The atmosphere and architecture of WASP-189 b probed by its CHEOPS phase curve

Gas giants orbiting close to hot and massive early-type stars can reach dayside temperatures that are comparable to those of the coldest stars. These “ultra-hot Jupiters” have atmospheres made of ions and dissociated molecules and feature strong day-to-night temperature gradients. Photometric observations of such planets at different orbital phases (e.g. transits, eclipses) provide insights on their atmospheric properties.

In this talk, we present the analysis of the photometric observations of WASP-189 acquired with the instrument CHEOPS, from which we derive constraints on the system architecture and the planetary atmosphere. We describe our implementation of a light curve model suited for asymmetric transit shape caused by the gravity-darkened photosphere of the fast-rotating host star. Our approach also includes modelling of the reflective and thermal components of the planetary flux, and precise timing of the transit and eclipse events by accounting for stellar oblateness and light-travel time. In addition, the model corrects for systematic noise typical for CHEOPS observations and features a Gaussian process to fit for stellar activity.
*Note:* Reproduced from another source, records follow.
Lemma groups_partition_benchmarks_witness :
  exists groups,
    for_each add_benchmark []
      [bench_sample "parse" "context" 3; bench_sample "rank" "ranking" 5;
       bench_sample "extract" "context" 4] = inr groups /\
    NoDup (map fst groups) /\
    (forall name,
       In name ["context"; "ranking"; "context"]%string <->
       In (PStr name) (map fst groups)) /\
    (forall k vs,
       In (k, vs) groups ->
       vs <> [] /\
       exists name,
         k = PStr name /\
         vs = map snd
                (filter (fun sample => String.eqb (fst sample) name)
                   [("context", PInt 3); ("ranking", PInt 5);
                    ("context", PInt 4)]%string)).
Proof.
  apply (groups_partition_benchmarks
           [bench_sample "parse" "context" 3; bench_sample "rank" "ranking" 5;
            bench_sample "extract" "context" 4]
           [("context", PInt 3); ("ranking", PInt 5);
            ("context", PInt 4)]%string).
  repeat constructor.
Defined.

Lemma one_row_per_benchmark_witness :
  exists rows,
    flatten_runs TypeError sample_div [run_with_samples; run_jan] =
      inr rows /\
    map row_benchmark rows = [PStr "parse"; PStr "rank"; PStr "extract"] /\
    List.length rows = 3.
Proof.
  apply (one_row_per_benchmark TypeError sample_div
           [run_with_samples; run_jan]).
  constructor.
  { exists (PStr "0123456789abcdef"), (PStr "01234567"),
      [bench_sample "parse" "context" 3; bench_sample "rank" "ranking" 5;
       bench_sample "extract" "context" 4].
    repeat split.
    repeat (constructor;
            [do 5 eexists; repeat split; reflexivity | ]).
    constructor. }
  constructor.
  { exists (PStr "0123456789abcdef"), (PStr "01234567"), [].
    repeat split. constructor. }
  constructor.
Defined.

Lemma main_twice_writes_dashboard_witness :
  exists fs1 fs2,
    sample_main (Some ["out"; "bench"]%string) new_year new_year
      fs_no_bench = (inr tt, fs1) /\
    exists_ fs1 (["out"; "bench"]%string // "reports") = false /\
    sample_main (Some ["out"; "bench"]%string) new_year one_second_later
      fs1 = (inr tt, fs2) /\
    lookup fs2 (["out"; "bench"]%string // "reports" // "index.html") =
      Some (File (generate_index_html new_year no_data_message)) /\
    lookup fs2 (["out"; "bench"]%string // "reports" // "README.md") =
      Some (File (readme_text no_data_message one_second_later)).
Proof.
  apply (main_twice_writes_dashboard sample_json_load false (inr tt)
           sample_summary unit unit sample_flatten sample_to_frame
           sample_plot (Some ["out"; "bench"]%string) new_year new_year
           new_year one_second_later fs_no_bench).
  - reflexivity.
  - reflexivity.
  - discriminate.
Defined.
From the asymmetric transit, we measure the size of the ultra-hot Jupiter WASP-189 b, R_p = 1.600^+0.017_-0.016 R_J, with a precision of 1%, and the true orbital obliquity of the planetary system Ψ_p = 89.6 ± 1.2 deg, which is fully consistent with a polar orbit. The phase curve does not feature any significant hotspot offset (-7 ± 17 deg) and we robustly constrain its amplitude from the eclipse depth δ_ecl = 96.5^+4.5_-5.0 ppm. This value provides an upper limit on the geometric albedo of WASP-189 b: A_g < 0.48. We find that thermal emission only is marginally consistent (at 1.6 σ) with such an eclipse providing hints that the atmosphere either has extremely low Bond albedo and heat redistribution efficiency or is quite reflective. Finally, we attribute the photometric variability detected in the data to the star and its rotation, which can be explained by either superficial inhomogeneities or resonance couplings between the convective core and the radiative envelope.

Based on the derived system architecture, we predict the eclipse depth in the upcoming TESS observations to be up to ∼ 165 ppm. High-precision detection of the eclipse in both CHEOPS and TESS passbands might help disentangle between reflective and thermal contributions. We also expect the right ascension of the ascending node of the orbit to precess due to the perturbations induced by the stellar quadrupole moment J₂ (oblateness). This effect can be directly quantified by a variation of the impact parameter.